As she was marched down the hallway and out onto the grounds, she wondered dazedly why she was in trouble. Her legs were shaking and the core of her felt cold. Nevertheless, she had no choice but to take her first step into the nightmare.
* * *
“GENTLEMEN, WHAT a surprise finding you here.”
This was how Henry Holt Carson, oldest brother of the late president, announced himself as he walked through the door into his sister-in-law’s room. Immensely wealthy and influential, he wore a silk-and-cashmere made-to-measure suit that Jack estimated must have cost at least five thousand dollars. On his feet were John Lobb shoes, mirror-shined, but not, Jack was certain, by Carson himself.
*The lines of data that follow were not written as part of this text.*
(** The host answers the third write with [2 ^ 32 - 5]: stored in
    [int ret] that is -5, and the script stops. *)
Lemma enable_script_write_rejected_witness :
  nth_error (writes (init_sequence xbd599_desc)) 2
    = Some (mipi_dsi_dcs_write ST7703_CMD_SETPOWER_EXT [0x25; 0x22; 0x20; 0x03])
  /\ exists done,
      run (init_sequence xbd599_desc) (reject_at 2 (2 ^ 32 - 5))
          (with_prepared true (probed xbd599_desc))
      = (-5, emit (done ++ [mipi_dsi_dcs_write ST7703_CMD_SETPOWER_EXT
                              [0x25; 0x22; 0x20; 0x03]])
                  (with_prepared true (probed xbd599_desc))) /\
      st7703_enable (reject_at 2 (2 ^ 32 - 5))
                    (with_prepared true (probed xbd599_desc))
      = (-5, emit (done ++ [mipi_dsi_dcs_write ST7703_CMD_SETPOWER_EXT
                              [0x25; 0x22; 0x20; 0x03];
                            dev_err "Panel init sequence failed: %d\n" (-5)])
                  (with_prepared true (probed xbd599_desc))) /\
      bus_ops (done ++ [mipi_dsi_dcs_write ST7703_CMD_SETPOWER_EXT
                          [0x25; 0x22; 0x20; 0x03];
                        dev_err "Panel init sequence failed: %d\n" (-5)])
      = firstn 3 (writes (init_sequence xbd599_desc)) /\
      ~ In mipi_dsi_dcs_exit_sleep_mode
           (done ++ [mipi_dsi_dcs_write ST7703_CMD_SETPOWER_EXT
                       [0x25; 0x22; 0x20; 0x03];
                     dev_err "Panel init sequence failed: %d\n" (-5)]) /\
      ~ In mipi_dsi_dcs_set_display_on
           (done ++ [mipi_dsi_dcs_write ST7703_CMD_SETPOWER_EXT
                       [0x25; 0x22; 0x20; 0x03];
                     dev_err "Panel init sequence failed: %d\n" (-5)]) /\
      ctx (snd (st7703_enable (reject_at 2 (2 ^ 32 - 5))
                  (with_prepared true (probed xbd599_desc))))
      = ctx (with_prepared true (probed xbd599_desc)).
Proof.
  split; [reflexivity|].
  apply (enable_script_write_rejected (reject_at 2 (2 ^ 32 - 5))
           "xingbangda,xbd599"
           xbd599_desc (with_prepared true (probed xbd599_desc)) 2%nat
           (mipi_dsi_dcs_write ST7703_CMD_SETPOWER_EXT [0x25; 0x22; 0x20; 0x03])
           (-5)).
  - simpl; auto.
  - reflexivity.
  - reflexivity.
  - intros i c Hi _. destruct i as [|[|i]]; [vm_compute; discriminate ..|lia].
  - reflexivity.
  - lia.
Defined.

(** ** prepare and unprepare *)

Lemma prepare_when_prepared (p : platform) (w : world) :
  prepared (ctx w) = true -> st7703_prepare p w = (0, w).
Proof.
  intros H. unfold st7703_prepare, Bind, get_prepared. now rewrite H.
Qed.

Lemma unprepare_when_unprepared (p : platform) (w : world) :
  prepared (ctx w) = false -> st7703_unprepare p w = (0, w).
Proof.
  intros H. unfold st7703_unprepare, Bind, get_prepared. now rewrite H.
Qed.

Lemma unprepare_when_prepared (p : platform) (w : world) :
  prepared (ctx w) = true ->
  st7703_unprepare p w =
    (0, with_prepared false
          (emit [gpiod_set_value_cansleep 1; regulator_disable iovcc;
                 regulator_disable vcc] w)).
Proof.
  intros H. unfold st7703_unprepare, Bind, get_prepared. rewrite H. simpl.
  unfold Bind, perform, set_prepared, Return. now rewrite !emit_emit.
Qed.

Lemma unprepare_returns_zero (p : platform) (w : world) :
  fst (st7703_unprepare p w) = 0.
Proof.
  destruct (prepared (ctx w)) eqn:H.
  - now rewrite unprepare_when_prepared.
  - now rewrite unprepare_when_unprepared.
Qed.

(** C4.  When prepare finds the panel unprepared, the vcc supply comes up
    and the iovcc supply fails with [e], prepare switches vcc off again and
    returns [e]: the calls made are exactly enable vcc, enable iovcc, the
    error message and disable vcc; the reset line is never driven and
    [prepared] stays false. *)
Theorem prepare_iovcc_failure_rolls_back :
  forall (p : platform) (w : world) (e : Z),
    prepared (ctx w) = false ->
    0 <= regulator_enable_ret p vcc ->
    regulator_enable_ret p iovcc = e ->
    e < 0 ->
    exists l,
      l = [dev_info "Resetting the panel\n";
           regulator_enable vcc;
           regulator_enable iovcc;
           dev_err "Failed to enable iovcc supply: %d\n" e;
           regulator_disable vcc] /\
      st7703_prepare p w = (e, emit l w) /\
      enabled l = [vcc; iovcc] /\
      disabled l = [vcc] /\
      filter is_reset l = [] /\
      prepared (ctx (snd (st7703_prepare p w))) = false.
Proof.
  intros p w e Hprep Hvcc Hio Hneg. subst e.
  assert (Heq : st7703_prepare p w =
                (regulator_enable_ret p iovcc,
                 emit [dev_info "Resetting the panel\n";
                       regulator_enable vcc; regulator_enable iovcc;
                       dev_err "Failed to enable iovcc supply: %d\n"
                               (regulator_enable_ret p iovcc);
                       regulator_disable vcc] w)).
  { unfold st7703_prepare, Bind at 1, get_prepared. rewrite Hprep.
    step_through. now rewrite !emit_emit. }
  eexists. split; [reflexivity|]. rewrite Heq.
  repeat split. exact Hprep.
Qed.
His cold blue eyes, huge as an owl’s, studied them both, but failed, Jack noted, to even glance at Lyn’s corpse. But then, she was dead, Jack thought, and of no use to him.
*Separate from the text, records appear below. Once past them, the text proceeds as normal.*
Lemma valid_request_id d :
  is_valid_request (PDict d) = true →
  d !! "id" = None ∨ ∃ v, d !! "id" = Some v ∧ is_str_or_int v ∧ v ≠ PNone.
Proof.
  simpl. intros Hv.
  apply andb_prop in Hv as [Hv _]. apply andb_prop in Hv as [_ Hid].
  destruct (d !! "id") as [v|]; [right|by left].
  exists v. by destruct v.
Qed.

Lemma valid_request_params d :
  is_valid_request (PDict d) = true →
  (∃ l, request_params d = PList l) ∨ (∃ kw, request_params d = PDict kw).
Proof.
  simpl. intros Hv. apply andb_prop in Hv as [_ Hp]. unfold request_params.
  destruct (d !! "params") as [v|]; simpl; [|by left; exists []].
  destruct v; try done; [left|right]; by eexists.
Qed.

(** The body of [process_request] once validation and lookup succeeded. *)
Lemma process_request_bound self d method a ip :
  names_method self d method →
  original_func method = Some a →
  process_request self (PDict d) ip
  = if invalid_params a (request_params d) then
      lift (error_or_none INVALID_PARAMS (request_id d))
    else
      let! res := match request_params d with
                  | PDict kw => invoke method ip (Keyword kw)
                  | PList l => invoke method ip (Positional l)
                  | _ => raise TypeError
                  end in
      lift (respond res (request_id d)).
Proof.
  intros [Hv (name & Hname & Hm)] Ho. unfold process_request.
  rewrite Hv, Hname, Hm, Ho. reflexivity.
Qed.

Lemma process_request_unknown self d name ip :
  is_valid_request (PDict d) = true →
  d !! "method" = Some (PStr name) →
  methods self !! name = None →
  process_request self (PDict d) ip
  = lift (error_or_none METHOD_NOT_FOUND (request_id d)).
Proof.
  intros Hv Hname Hm. unfold process_request.
  rewrite Hv, Hname, Hm. reflexivity.
Qed.

Lemma invoke_eq (method : method_obj W) ip cargs st w r :
  call method ip cargs (world st) = (w, r) →
  invoke method ip cargs st = (with_world w st, r).
Proof. intros Hc. unfold invoke. by rewrite Hc. Qed.

(** A handler called on the parameters of a valid request. *)
Lemma process_request_invoked self d method a ip cargs st w r :
  names_method self d method →
  original_func method = Some a →
  invalid_params a (request_params d) = false →
  call_args_of (request_params d) = Some cargs →
  call method ip cargs (world st) = (w, r) →
  process_request self (PDict d) ip st
  = match r with
    | Ret res => (with_world w st, respond res (request_id d))
    | Raise e => (with_world w st, Raise e)
    end.
Proof.
  intros Hn Ho Hi Hc Hcall.
  rewrite (process_request_bound _ _ _ _ _ Hn Ho), Hi. unfold bind.
  destruct (request_params d); simplify_eq/=;
    rewrite (invoke_eq _ _ _ _ _ _ Hcall); by destruct r.
Qed.

(** *** Splitting a header value *)

Lemma split_on_nonempty sep s : PyStr.split_on sep s ≠ [].
Proof.
  destruct s as [|c s]; simpl; [done|].
  destruct (Ascii.eqb c sep); [done|]. by destruct (PyStr.split_on sep s).
Qed.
“Interlopers to the end, I see.” His lopsided smile failed to blunt the barb of his remark.
He was in every way his brother’s polar opposite. A hard-nosed businessman, he distrusted and detested politicians, especially the ones he couldn’t buy off. He owned mining interests in the Midwest, for which he was forever buying pollution credits so he could continue pulling ore out of the ground and refining it. More recently, he had bought up a number of regional banks at bargain basement prices, merging them into one, InterPublic Bancorp. He had been married and divorced four times that Jack knew of. He had children, but, according to Edward, could neither remember their names nor what they looked like. He was an empire builder through and through. But, somehow, possibly because of his affection for all things familial, Edward had forgiven his brother his peccadillos and loved him as one ought to love a brother. It was anyone’s guess how the elder Carson felt about Edward. A rock might reveal more of its personal nature.